──────── STORED DATA
(* ===== verification/ProbeLogic.v ===== *)
(** * What the probes do to the interpreter's state

    Four program logics over the probes of [Probes], each a property of
    the world that every probe keeps, proved call by call from the facts
    of [Interp]: the probes touch only entries of the working directory
    ([frames]), keep the file tree well formed ([fs_wf]), append at most
    one line to [GEN] ([appends]), and append only lines with a given
    property ([gen_all]): single lines, [#define] directives. *)

From S2P Require Import Prelude PyStr Utf8 Fs Interp Probes.

Open Scope Z_scope.

(** ** The probes stay in the working directory *)

Section ProbeFrames.
Context `{H : Host}.

Lemma local_exe_check : local (exe_name check_exe).
Proof.
  unfold check_exe, exe_name. destruct host_msys2; simpl;
    eexists; intros; reflexivity.
Qed.

Lemma local_exe_test : local (exe_name (u "./test")).
Proof. unfold exe_name. destruct host_msys2; simpl; eexists; intros; reflexivity. Qed.

Lemma local_check_exe : local check_exe.
Proof. unfold check_exe. destruct host_msys2; eexists; intros; reflexivity. Qed.

Lemma check_argv_gcc link args :
  check_argv link = u "gcc" :: args -> local (exe_name (g_output (gcc_parse args gcc_default))).
Proof.
  intros E. assert (args = tail (check_argv link)) as -> by (by rewrite E).
  rewrite gcc_parse_check_argv. apply local_exe_check.
Qed.

Lemma header_argv_gcc args :
  header_argv = u "gcc" :: args -> local (exe_name (g_output (gcc_parse args gcc_default))).
Proof. intros [= <-]. apply local_exe_test. Qed.

(** The side conditions of [frames_run] and of the local operations. *)
Ltac frames_side :=
  first
    [ apply local_check_exe
    | eexists; intros; reflexivity
    | by apply check_argv_gcc
    | by apply header_argv_gcc
    | let args := fresh "args" in let E := fresh "E" in
      intros args E; exfalso; unfold check_exe in E; destruct host_msys2; vm_compute in E; congruence ].

Ltac frames_solve :=
  repeat (intros; first
    [ assumption
    | apply frames_os_remove; frames_side
    | apply frames_write_file; frames_side
    | apply frames_run; frames_side
    | apply frames_print | apply frames_println | apply frames_exit | apply frames_decode
    | apply frames_bind | apply frames_catch | apply frames_for_each
    | apply frames_ret | apply frames_raise | apply frames_get
    | apply frames_modify; done
    | progress case_match ]).

Lemma frames_try_pass m : frames m -> frames (try_pass m).
Proof. intros Hm. unfold try_pass. frames_solve. Qed.

Lemma frames_gen_if head line : frames (gen_if head line).
Proof. unfold gen_if, gen_append. frames_solve. Qed.

Lemma frames_check_bin name : frames (check_bin name).
Proof. unfold check_bin, shutil_which. frames_solve. Qed.

Lemma frames_check head feat headers example mandatory link :
  frames (check head feat headers example mandatory link).
Proof.
  unfold check, check_try, check_error.
  frames_solve; intros; apply frames_gen_if.
Qed.

Lemma frames_check_header head header mandatory : frames (check_header head header mandatory).
Proof.
  unfold check_header, check_header_try. frames_solve; intros; apply frames_gen_if.
Qed.

Lemma frames_define_stdout head name cmd mandatory : frames (define_stdout head name cmd mandatory).
Proof.
  unfold define_stdout, gen_append. frames_solve; intros; apply frames_gen_if.
Qed.

Lemma frames_cleanup_file p : local p -> frames (cleanup_file p).
Proof. intros Hp. apply frames_try_pass. by apply frames_os_remove. Qed.
End ProbeFrames.



(** ** The probes keep the file system well formed *)

Lemma fs_wf_try_pass m : preserves fs_wf m -> preserves fs_wf (try_pass m).
Proof. intros Hm. unfold try_pass. wf_solve. Qed.

Lemma fs_wf_gen_if head line : preserves fs_wf (gen_if head line).
Proof. unfold gen_if, gen_append. wf_solve. Qed.

Ltac probe_wf :=
  repeat progress (wf_solve; intros; try match goal with
    | |- preserves _ (try_pass _) => apply fs_wf_try_pass
    | |- preserves _ (gen_if _ _) => apply fs_wf_gen_if
    end).

Section ProbeWf.
Context `{H : Host}.

Lemma fs_wf_check_bin name : preserves fs_wf (check_bin name).
Proof. unfold check_bin, shutil_which. probe_wf. Qed.

Lemma fs_wf_check head feat headers example mandatory link :
  preserves fs_wf (check head feat headers example mandatory link).
Proof. unfold check, check_try, check_error. probe_wf. Qed.

Lemma fs_wf_check_header head header mandatory : preserves fs_wf (check_header head header mandatory).
Proof. unfold check_header, check_header_try. probe_wf. Qed.

Lemma fs_wf_define_stdout head name cmd mandatory : preserves fs_wf (define_stdout head name cmd mandatory).
Proof. unfold define_stdout, gen_append. probe_wf. Qed.

Lemma fs_wf_cleanup_file p : preserves fs_wf (cleanup_file p).
Proof. apply fs_wf_try_pass, fs_wf_os_remove. Qed.

Lemma fs_wf_try_cleanup : preserves fs_wf try_cleanup.
Proof. unfold try_cleanup. probe_wf. Qed.
End ProbeWf.

(** ** Each probe appends at most one line to [GEN] *)

Lemma appends_gen_if `{Host} head line : appends 1 (gen_if head line).
Proof.
  unfold gen_if, gen_append. repeat case_match; try apply appends_add_gen;
    apply appends_keeps, keeps_gen_ret.
Qed.

(** Split a probe at the calls that keep [GEN]; the one call that
    appends is [gen_if] or [gen_append]. *)
Ltac appends_solve :=
  let keeps := solve [keeps_solve; eauto with py] in
  repeat (intros; first
    [ apply appends_gen_if
    | apply appends_add_gen
    | apply appends_keeps; keeps
    | apply appends_bind_l; [keeps|]
    | apply appends_bind_r; [|intros; keeps]
    | apply appends_catch_r; [|intros; keeps]
    | progress case_match ]).

Section ProbeAppends.
Context `{H : Host}.

Lemma check_appends head feat headers example mandatory link :
  appends 1 (check head feat headers example mandatory link).
Proof. unfold check, check_try, check_error, try_pass. appends_solve. Qed.

Lemma check_header_appends head header mandatory : appends 1 (check_header head header mandatory).
Proof. unfold check_header, check_header_try. appends_solve. Qed.

Lemma define_stdout_appends head name cmd mandatory : appends 1 (define_stdout head name cmd mandatory).
Proof. unfold define_stdout, gen_append. appends_solve. Qed.

Lemma check_bin_appends name : appends 0 (check_bin name).
Proof. unfold check_bin, shutil_which. appends_solve. Qed.

Lemma cleanup_file_appends p : appends 0 (cleanup_file p).
Proof. unfold cleanup_file, try_pass. appends_solve. Qed.
End ProbeAppends.


(** ** Every line a probe records is one line *)

(** A text without a line break. *)
Definition no_nl (l : str) : Prop := c_nl ∉ l.

(** The macro name of a probe, when there is one, is one line. *)
Definition head_ok (head : option str) : Prop :=
  match head with Some h => no_nl h | None => True end.

Lemma no_nl_prefixed (p h : str) : no_nl p -> no_nl h -> no_nl (p ++ h).
Proof. unfold no_nl. rewrite not_elem_of_app. tauto. Qed.

Lemma no_nl_lit (s : string) : bool_decide (c_nl ∈ u s) = false -> no_nl (u s).
Proof. unfold no_nl. intros H. by apply bool_decide_eq_false in H. Qed.

Lemma no_nl_define_line h : no_nl h -> no_nl (define_line h).
Proof. apply no_nl_prefixed, no_nl_lit. reflexivity. Qed.

Lemma no_nl_undef_line h : no_nl h -> no_nl (undef_line h).
Proof. apply no_nl_prefixed, no_nl_lit. reflexivity. Qed.

Lemma no_nl_define_value_line isp h v : no_nl h -> no_nl (u "#define " ++ h ++ u " " ++ repr isp v).
Proof.
  intros Hh. apply no_nl_prefixed; [by apply no_nl_lit|].
  apply no_nl_prefixed; [done|]. apply no_nl_prefixed; [by apply no_nl_lit|]. apply repr_no_nl.
Qed.

(** ** A property of every line of [GEN] *)

(** Every line of [GEN] has the property [P]. *)
Definition gen_all (P : str -> Prop) (w : world) : Prop := Forall P (w_gen w).

Section GenAll.
Context `{H : Host} (P : str -> Prop).

Lemma gen_all_keeps {A} (m : Py A) : keeps_gen m -> preserves (gen_all P) m.
Proof. intros Hm w Hw. unfold gen_all. by rewrite (Hm (w_gen w) w eq_refl). Qed.

Lemma gen_all_add l : P l -> preserves (gen_all P) (modify (E:=exn) (add_gen l)).
Proof. intros Hl w Hw. unfold gen_all in *. simpl. apply Forall_app. by split; [|constructor]. Qed.

Lemma gen_all_gen_if head line :
  (forall h, head = Some h -> P (line h)) -> preserves (gen_all P) (gen_if head line).
Proof.
  intros Hl. unfold gen_if, gen_append. destruct head as [h|]; [|apply preserves_ret].
  case_match; [by apply gen_all_add, Hl|apply preserves_ret].
Qed.
End GenAll.

(** Split a probe at its appends; [side] proves [P] of each appended
    line. *)
Ltac gen_all_solve side :=
  let keeps := solve [keeps_solve; eauto with py] in
  repeat (intros; first
    [ apply gen_all_gen_if; intros ? ->; side
    | apply gen_all_add; side
    | apply gen_all_keeps; keeps
    | apply preserves_bind
    | apply preserves_catch
    | progress case_match ]).

Ltac no_nl_side :=
  first [ by apply no_nl_define_line | by apply no_nl_undef_line
        | unfold define_value_line; by apply no_nl_define_value_line ].

Section ProbeSingle.
Context `{H : Host}.

Lemma gen_single_check head feat headers example mandatory link :
  head_ok head -> preserves (gen_all no_nl) (check head feat headers example mandatory link).
Proof. intros Hh. unfold check, check_try, check_error, try_pass. gen_all_solve no_nl_side. Qed.

Lemma gen_single_check_header head header mandatory :
  head_ok head -> preserves (gen_all no_nl) (check_header head header mandatory).
Proof. intros Hh. unfold check_header, check_header_try. gen_all_solve no_nl_side. Qed.

Lemma gen_single_define_stdout head name cmd mandatory :
  head_ok head -> preserves (gen_all no_nl) (define_stdout head name cmd mandatory).
Proof. intros Hh. unfold define_stdout, gen_append. gen_all_solve no_nl_side. Qed.
End ProbeSingle.

(** ** Every line a probe records is a macro directive *)

(** [#define ...] or [//#define ...]. *)
Definition macro_line (l : str) : Prop :=
  (exists r, l = u "#define " ++ r) \/ (exists r, l = u "//#define " ++ r).

Ltac macro_side := first [left; eexists; reflexivity | right; eexists; reflexivity].

Section ProbeMacro.
Context `{H : Host}.

Lemma gen_macro_check head feat headers example mandatory link :
  preserves (gen_all macro_line) (check head feat headers example mandatory link).
Proof. unfold check, check_try, check_error, try_pass. gen_all_solve macro_side. Qed.

Lemma gen_macro_check_header head header mandatory :
  preserves (gen_all macro_line) (check_header head header mandatory).
Proof. unfold check_header, check_header_try. gen_all_solve macro_side. Qed.

Lemma gen_macro_define_stdout head name cmd mandatory :
  preserves (gen_all macro_line) (define_stdout head name cmd mandatory).
Proof. unfold define_stdout, gen_append, define_value_line. gen_all_solve macro_side. Qed.
End ProbeMacro.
────────────────
_WHAT IS BEING ASKED:_
Copy out all lines from the material above that contain the string "directory".

_YOUR SOLUTION:_
    of [Interp]: the probes touch only entries of the working directory
(** ** The probes stay in the working directory *)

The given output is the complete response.